Diverse interactions occur between biomolecules, such as activation, inhibition, expression, or repression. However, previous network-based studies of drug repositioning have employed interaction on the binary protein-protein interaction (PPI) network without considering the characteristics of the interactions. Recently, some studies of drug repositioning using gene expression data found that associations between drug and disease genes are useful information for identifying novel drugs to treat diseases. However, the gene expression profiles for drugs and diseases are not always available. Although gene expression profiles of drugs and diseases are available, existing methods cannot use the drugs or diseases, when differentially expressed genes in the profiles are not included in their network.
We developed a novel method for identifying candidate indications of existing drugs considering types of interactions between biomolecules based on known drug-disease associations.

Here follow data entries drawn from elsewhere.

(** bmap on any index of a file. *)
Lemma bmap_ok ip i bn sb ic t v ds r q :
  at_inode sb ic t v ds ip i → 0 ≤ bn < MAXFILE → slack sb v (Datatypes.S (r + ind_cost v (i_d i))) →
  (Datatypes.S (q + ind_need (i_d i)) ≤ size (free_blocks sb (t_blocks v)))%nat →
  ∃ a d' t' v', bmap ip bn (FState sb ic t) = Ok a (FState sb (<[ip := set_disk d' i]> ic) t') ∧ trep t' v' ∧
    bmapped sb v v' ds (i_inum i) (i_d i) d' (Z.to_nat bn) a r ∧ (q + ind_need d' ≤ size (free_blocks sb (t_blocks v')))%nat.
Proof.
  intros Hat Hbn Hs Hq. rewrite bmap_eq by done. destruct (decide (bn < NDIRECT)) as [Hlt|Hge].
  - apply (bmap_direct_ok ip i _ sb ic t v ds r q Hat); [unfold NDIRECT_n; lia|done..].
  - unfold MAXFILE in Hbn. replace (Z.to_nat bn) with (NDIRECT_n + Z.to_nat (bn - NDIRECT))%nat by (unfold NDIRECT_n, NDIRECT in *; lia).
    apply (bmap_indirect_ok ip i _ sb ic t v ds r q Hat); [unfold NINDIRECT_n; lia|done..].
Qed.
End bmap.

To obtain associations between drug and disease genes, we constructed a directed network using protein interaction and gene regulation data obtained from various public databases providing diverse biological pathways. The network includes three types of edges depending on relationships between biomolecules. To quantify the association between a target gene and a disease gene, we explored the shortest paths from the target gene to the disease gene and calculated the types and weights of the shortest paths. For each drug-disease pair, we built a vector consisting of values for each disease gene influenced by the drug. Using the vectors and known drug-disease associations, we constructed classifiers to identify novel drugs for each disease.
We propose a method for exploring candidate drugs of diseases using associations between drugs and disease genes derived from a directed gene network instead of gene regulation data obtained from gene expression profiles. Compared to existing methods that require information on gene relationships and gene expression data, our method can be applied to a greater number of drugs and diseases. Furthermore, to validate our predictions, we compared the predictions with drug-disease pairs in clinical trials using the hypergeometric test, which showed significant results. Our method also showed better performance compared to existing methods for the area under the receiver operating characteristic curve (AUC).
生物分子之间存在多种相互作用,如激活、抑制、表达或抑制。然而,以前基于网络的药物重定位研究采用了二元蛋白质-蛋白质相互作用(PPI)网络上的相互作用,而没有考虑相互作用的特征。最近,一些使用基因表达数据进行药物重定位的研究发现,药物和疾病基因之间的关联是识别治疗疾病的新型药物的有用信息。然而,并非总是可以获得药物和疾病的基因表达谱。尽管有药物和疾病的基因表达谱,但现有的方法在谱中差异表达的基因不包含在其网络中时,无法使用药物或疾病。
我们开发了一种基于已知药物-疾病关联,根据生物分子之间相互作用的类型识别现有药物候选适应症的新方法。为了获得药物和疾病基因之间的关联,我们使用从各种提供不同生物途径的公共数据库中获得的蛋白质相互作用和基因调控数据构建了一个有向网络。该网络包括三种类型的边,取决于生物分子之间的关系。为了量化靶基因与疾病基因之间的关联,我们探索了从靶基因到疾病基因的最短路径,并计算了最短路径的类型和权重。对于每个药物-疾病对,我们构建了一个由受药物影响的每个疾病基因的值组成的向量。使用这些向量和已知的药物-疾病关联,我们为每个疾病构建了一个分类器来识别新型药物。
我们提出了一种使用从有向基因网络中推导的药物与疾病基因之间的关联来探索疾病候选药物的方法,而不是使用从基因表达谱中获得的基因调控数据。与需要基因关系和基因表达数据信息的现有方法相比,我们的方法可以应用于更多的药物和疾病。此外,为了验证我们的预测,我们使用超几何检验将预测与临床试验中的药物-疾病对进行了比较,结果表明有显著差异。我们的方法在接收器操作特性曲线(AUC)下的面积也优于现有方法。